**Extracted data entries**
(* ===== verification/Union.v ===== *)
(** * The union backend (backend/union)

    [Errors] of errors.go, the usage cache of upstream/upstream.go, and the
    operations of union.go and entry.go on top of the policies of
    [UnionPolicy].

    The upstreams are remotes outside this development: a call of one of them
    acts on a state [W] ([call]) and answers with an error or not, and what the
    listings of a state say is an argument of the policies.  [multithread] runs
    its calls concurrently, each on an upstream of its own, and waits for all
    of them; here they run in the order of the upstreams. *)
From S2P Require Import Prelude GoPath Entries UnionPolicy.

Module Union.
Import GoPath Entries UnionPolicy.

(** ** Errors: errors.go *)

(** The errors of the package: those of the policies (which include
    [fs.ErrorObjectNotFound]), those of the backends, an error with the name of
    its upstream in front ([fmt.Errorf] with [%w]), and a list of errors. *)
Inductive err :=
| EPolicy (e : perror)
| EDirNotFound
| EDirExists
| ECantPurge
| ENotAFile
| EIsFile
| EUnknownType
| EUsage                            (* ErrUsageFieldNotSupported *)
| EWriteback (n : Z)                (* more than one :writeback upstream *)
| EOther (msg : string)
| EAt (name : string) (e : err)
| EErrors (es : list (option err)).

(** [errors.Is(e, target)] for the sentinel errors. *)
Fixpoint errors_Is (target : err -> bool) (e : err) : bool :=
  target e ||
  match e with
  | EAt _ e' => errors_Is target e'
  | EErrors es => existsb (fun o => match o with Some e' => errors_Is target e' | None => false end) es
  | _ => false
  end.
(** A history entry. *)
Definition note_taken (o : Object) : M W unit :=
  on_hist (fun h => mkHistory (taken h ++ [o]) (fates h) (extra h) (calls h) (panics h)).
Definition note_fate (o : Object) (f : fate) : M W unit :=
  on_hist (fun h => mkHistory (taken h) (fates h ++ [(o, f)]) (extra h) (calls h) (panics h)).
Definition note_extra (o : Object) : M W unit :=
  on_hist (fun h => mkHistory (taken h) (fates h) (extra h ++ [o]) (calls h) (panics h)).
Definition note_call (c : call) : M W unit :=
  on_hist (fun h => mkHistory (taken h) (fates h) (extra h) (calls h ++ [c]) (panics h)).
Definition note_panic (msg : string) : M W unit :=
  on_hist (fun h => mkHistory (taken h) (fates h) (extra h) (calls h) (panics h ++ [msg])).

(** A recorded call. *)
Definition do_call {A} (c : call) (f : W -> W * A) : M W A := note_call c ;; on_world f.

Definition process (e : option error) : M W unit := on_errs (processError e).
End state.

(** ** Bookkeeping of directories *)

Definition set_srcEmptyDirs (m : gmap string DirEntry) (d : dirs) : dirs :=
  mkDirs (dstEmptyDirs d) m (srcMoveEmptyDirs d) (modifiedDirs d) (setDirModTimes d)
    (setDirModTimesMaxLevel d).

(** [if parentDir == "." { parentDir = "" }] *)
Definition no_dot (dir : string) : string := if str_eqb dir "." then "" else dir.

(** The loop that marks ALL the parents as not empty. *)
Fixpoint mark_parents (fuel : nat) (parentDir : string) (m : gmap string DirEntry)
  : gmap string DirEntry :=
  match fuel with
  | O => m
  | S fuel' =>
      let parentDir := no_dot parentDir in
      let m := delete parentDir m in
      if str_eqb parentDir "" || str_eqb parentDir "/" then m
      else mark_parents fuel' (path_Dir parentDir) m
  end.

(** [path.Dir] of a path that is not "." or "/" is shorter, so the length of
    the path is enough fuel ([mark_parents_clean]). *)
Definition markParentNotEmpty (o : Options) (entry : DirEntry) (d : dirs) : dirs :=
  let remote := Remote entry in
  let isDir := is_dir entry in
  let m := srcEmptyDirs d in
  let m := if isDir then <[remote := entry]> m else m in
  let moved := if isDir && DoMove o && deleteEmptySrcDirs o
               then <[remote := entry]> (srcMoveEmptyDirs d) else srcMoveEmptyDirs d in
  let parentDir := path_Dir remote in
  let m := if isDir && copyEmptySrcDirs o then delete (no_dot parentDir) m else m in
  let m := if negb isDir then mark_parents (S (String.length remote)) parentDir m else m in
  mkDirs (dstEmptyDirs d) m moved (modifiedDirs d) (setDirModTimes d) (setDirModTimesMaxLevel d).

Definition markDirModified (o : Options) (dir : string) (d : dirs) : dirs :=
  if negb (setDirModTimeAfter o) then d
  else mkDirs (dstEmptyDirs d) (srcEmptyDirs d) (srcMoveEmptyDirs d) ({[dir]} ∪ modifiedDirs d)
         (setDirModTimes d) (setDirModTimesMaxLevel d).

Definition markDirModifiedObject (o : Options) (obj : Object) (d : dirs) : dirs :=
  markDirModified o (no_dot (path_Dir (oRemote obj))) d.

(** [strings.Count(dir, "/") + 1], [0] for the root. *)
Fixpoint count_char (c : ascii) (s : string) : Z :=
  match s with
  | EmptyString => 0
  | String a s' => (if Ascii.eqb a c then 1 else 0) + count_char c s'
  end.

Definition dir_level (dir : string) : Z :=
  if str_eqb dir "" then 0 else count_char slash dir + 1.

(** The end of [copyDirMetadata]: save the directory for later. *)
Definition add_delayed (src : Directory) (newDst : option Directory) (dir : string) (d : dirs)
  : dirs :=
  let dir := match newDst with Some x => dRemote x | None => dir end in
  let level := dir_level dir in
  mkDirs (dstEmptyDirs d) (srcEmptyDirs d) (srcMoveEmptyDirs d) (modifiedDirs d)
    (setDirModTimes d ++ [mkDelayed src newDst dir (dModTime src) level])
    (Z.max level (setDirModTimesMaxLevel d)).

Section dir_ops.
Context {W : Type} `{!Operations W}.
Variable o : Options.

(** [copyDirMetadata]: the call that is made, if any. *)
Definition make_dir (dst : option Directory) (dir : string) (src : Directory)
  : M W (option Directory * option error) :=
  if setDirMetadata o && copyEmptySrcDirs o then on_world (op_CopyDirMetadata dst dir src)
  else match dst with
       | None =>
           if setDirModTime o && copyEmptySrcDirs o then
             on_world (op_MkdirModTime dir (dModTime src))
           else if copyEmptySrcDirs o then
             e ← on_world (op_Mkdir dir); mret (None, e)
           else mret (None, None)
       | Some _ =>
           if setDirModTime o then on_world (op_SetDirModTime dst dir (dModTime src))
           else mret (dst, None)
       end.
Lemma log_renamer R pair :
  log_closed R -> (forall m f cs, R f cs -> R (set_renameMap m f) cs) ->
  (forall src d f cs, R f cs -> R (del_dstFile (oRemote d) f) (cs ++ [CRename src d])) ->
  keeps (on_log R) (pairRenamer o pair).
Proof.
  intros HR Hm Hr. unfold pairRenamer. apply keeps_bind; [|intros ?; keep].
  unfold tryRename, pop_rename. destruct (str_eqb _ _); [keep|].
  assert (forall m, keeps (on_log R) (on_files (set_renameMap m))) by (intros; apply log_files; auto).
  apply keeps_bind; [keep|]. intros [dst|]; [|keep]. apply keeps_bind; [keep|]. intros ow.
  apply keeps_bind; [keep|]. intros [e|nd]; [keep|]. intros [w er p fl d h] Hs. by apply Hr.
Qed.

Lemma renamer_no_renames pair : keeps (on_log no_renames) (pairRenamer o pair).
Proof.
  unfold pairRenamer. apply keeps_bind; [|intros ?; keep]. unfold tryRename.
  destruct (str_eqb _ _); [keep|]. intros [w er p fl d h] [Hm Hs]. cbn in Hm, Hs.
  unfold pop_rename, mbind, M_bind, gets. cbn. rewrite Hm. unfold Rename.popRenameMap.
  rewrite lookup_empty. done.
Qed.

Lemma renamer_renamed_out pair : keeps (on_log renamed_out) (pairRenamer o pair).
Proof.
  apply log_renamer; [exact closed_renamed_out|done|].
  intros src d f cs HR src' d' [Hin|[= -> ->]]%elem_snoc; cbn.
  - destruct (decide (oRemote d = oRemote d')) as [->|Hne]; [by rewrite lookup_delete_eq|].
    rewrite lookup_delete_ne by done. by eapply HR.
  - by rewrite lookup_delete_eq.
Qed.

Lemma renamer_no_deletes pair : keeps (on_log no_deletes) (pairRenamer o pair).
Proof.
  apply log_renamer; [exact closed_no_deletes|done|].
  intros src d f cs HR x [Hin|?]%elem_snoc; [by eapply HR|done].
Qed.

(** Deletions after the transfers come only after a pipeline that ended by
    itself without failures. *)
Definition gate (cut : bool) (todo : list Object) (s : sync W) : Prop :=
  deleteMode o = DeleteModeAfter -> IgnoreErrors (ci o) = false -> cut = false ->
  todo <> [] \/ (exists x, CDeleteDst x ∈ calls (s_hist s)) -> ~ some_failed (s_hist s).

#[export] Instance gate_framed cut todo : Framed (gate cut todo).
Proof. by intros w x p f d h w' d' e H. Qed.

Definition after_only (P : Prop) : Prop := deleteMode o = DeleteModeAfter -> P.

Definition dphase (ph : phase) (s : sync W) : Prop :=
  match ph with
  | PMarch => on_log no_renames s /\ after_only (on_log no_deletes s)
  | PPutRenames _ | PChecks | PRenames | PTransfers | PDeleters =>
      on_log renamed_out s /\ after_only (on_log no_deletes s)
  | PAfter cut todo _ =>
      on_log renamed_out s /\ after_only (on_log from_map s) /\ gate cut todo s /\
      Forall (fun x => x ∈ extra (s_hist s) /\ dstFiles (s_files s) !! oRemote x = Some x) todo
  | PDirs cut | PDone cut _ =>
      on_log renamed_out s /\ after_only (on_log from_map s) /\ gate cut [] s
  end.

Definition dinv (c : phase * sync W) : Prop := legit c.2 /\ dphase c.1 c.2.

Lemma dinv_event ev s : dinv (PMarch, s) -> dinv (PMarch, (run_event o sel ev s).2).
Proof.
  intros (Hl & Hr & Hd). split; [by apply legit_event|]. split.
  - apply log_event; [|done]. intros x f cs HR. done.
  - intros Hm. apply log_event; [|by apply Hd]. intros x f cs HR. done.
Qed.

Definition early (ph : phase) : bool :=
  match ph with PAfter _ _ _ | PDirs _ | PDone _ _ => false | _ => true end.

Lemma dinv_early {A} ph (m : M W A) s :
  early ph = true -> keeps legit m ->
  keeps (on_log no_renames) m -> keeps (on_log renamed_out) m ->
  (deleteMode o = DeleteModeAfter -> keeps (on_log no_deletes) m) ->
  dinv (ph, s) -> dinv (ph, (m s).2).
Proof.
  intros Hph H1 H2 H3 H4 [Hl Hd]. split; [by apply H1|]. cbn [fst snd] in *.
  destruct ph; try done; destruct Hd as [Hr Hn]; (split; [auto|]); intros Hm; by apply H4, Hn.
Qed.

Lemma dinv_march_done e order s :
  order ⊆+ (map_to_list (dstFiles (s_files s))).*2 -> dinv (PMarch, s) ->
  dinv (if trackRenames o then PPutRenames (renameCheck (s_files s)) else PChecks,
        (march_done o e order s).2).
Proof.
  intros Ho (Hl & [Hm Hr] & Hd). split; [by apply legit_march_done|].
  assert (forall R, (forall m f cs, R f cs -> R (set_renameMap m f) cs) ->
            keeps (on_log R) (march_done o e order)) as Hk.
  { intros R HR. unfold march_done. apply keeps_bind; [keep|]. intros ?.
    destruct (trackRenames o); [apply log_files; auto|keep]. }
  assert (on_log renamed_out (march_done o e order s).2) as H1.
  { apply Hk; [done|]. intros src d Hin. by destruct (Hr src d). }
  assert (after_only (on_log no_deletes (march_done o e order s).2)) as H2.
  { intros Ha. by apply Hk, Hd. }
  by destruct (trackRenames o).
Qed.

Lemma legit_delete_one x s : legit s -> x ∈ extra (s_hist s) -> legit (delete_one x s).2.
Proof.
  intros Hl Hx. unfold delete_one, do_call. rewrite seq_snd. apply (keeps_world legit).
  by apply (legit_call (CDeleteDst x)).
Qed.

Lemma log_delete_one R x :
  (forall f cs, R f cs -> R f (cs ++ [CDeleteDst x])) -> keeps (on_log R) (delete_one x).
Proof.
  intros HR. unfold delete_one, do_call. apply keeps_bind; [|intros ?; keep].
  intros [w er p fl d h] Hs. by apply HR.
Qed.

Lemma dinv_deleter ph l1 x l2 s :
  deleting o ph = true -> deleteFilesCh (s_files s) = l1 ++ x :: l2 -> dinv (ph, s) ->
  dinv (ph, ((on_files (take_delete (l1 ++ l2)) ;;
              e ← delete_one x; on_files (add_deleteError e)) s).2).
Proof.
  intros Hdel E [Hl Hd]. unfold deleting, deletes_during in Hdel. breflect.
  rewrite bool_decide_eq_true in *. cbn [fst snd] in *. split; cbn [fst snd].
  { rewrite seq_snd. destruct (legit_take l1 x l2 s E Hl) as [Hl' Hx].
    pose proof (legit_delete_one x _ Hl' Hx) as K. unfold mbind, M_bind.
    destruct (delete_one x _) as [e s']. by apply legit_deleteError. }
  assert (forall R, (forall f cs, R f cs -> R f (cs ++ [CDeleteDst x])) ->
    (forall l f cs, R f cs -> R (take_delete l f) cs) ->
    (forall e f cs, R f cs -> R (add_deleteError e f) cs) ->
    keeps (on_log R) (on_files (take_delete (l1 ++ l2)) ;;
              e ← delete_one x; on_files (add_deleteError e))) as Hk.
  { intros R K1 K2 K3. apply keeps_bind; [apply log_files; auto|]. intros ?.
    apply keeps_bind; [by apply log_delete_one|]. intros ?. apply log_files; auto. }
  assert (forall P, after_only P) as Hn by (intros P ?; naive_solver congruence).
  assert (forall f cs, no_renames f cs -> no_renames f (cs ++ [CDeleteDst x])).
  { intros f cs [K1 K2]. split; [done|]. intros src d [?|?]%elem_snoc; [by eapply K2|done]. }
  assert (forall f cs, renamed_out f cs -> renamed_out f (cs ++ [CDeleteDst x])).
  { intros f cs K1 src d [?|?]%elem_snoc; [by eapply K1|done]. }
  destruct ph; try done; destruct Hd as [Hr _]; (split; [|apply Hn]); by apply Hk.
Qed.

**Directions**
In how many lines above does the word "match" appear? Answer with only the number.

**Result for this exercise**
8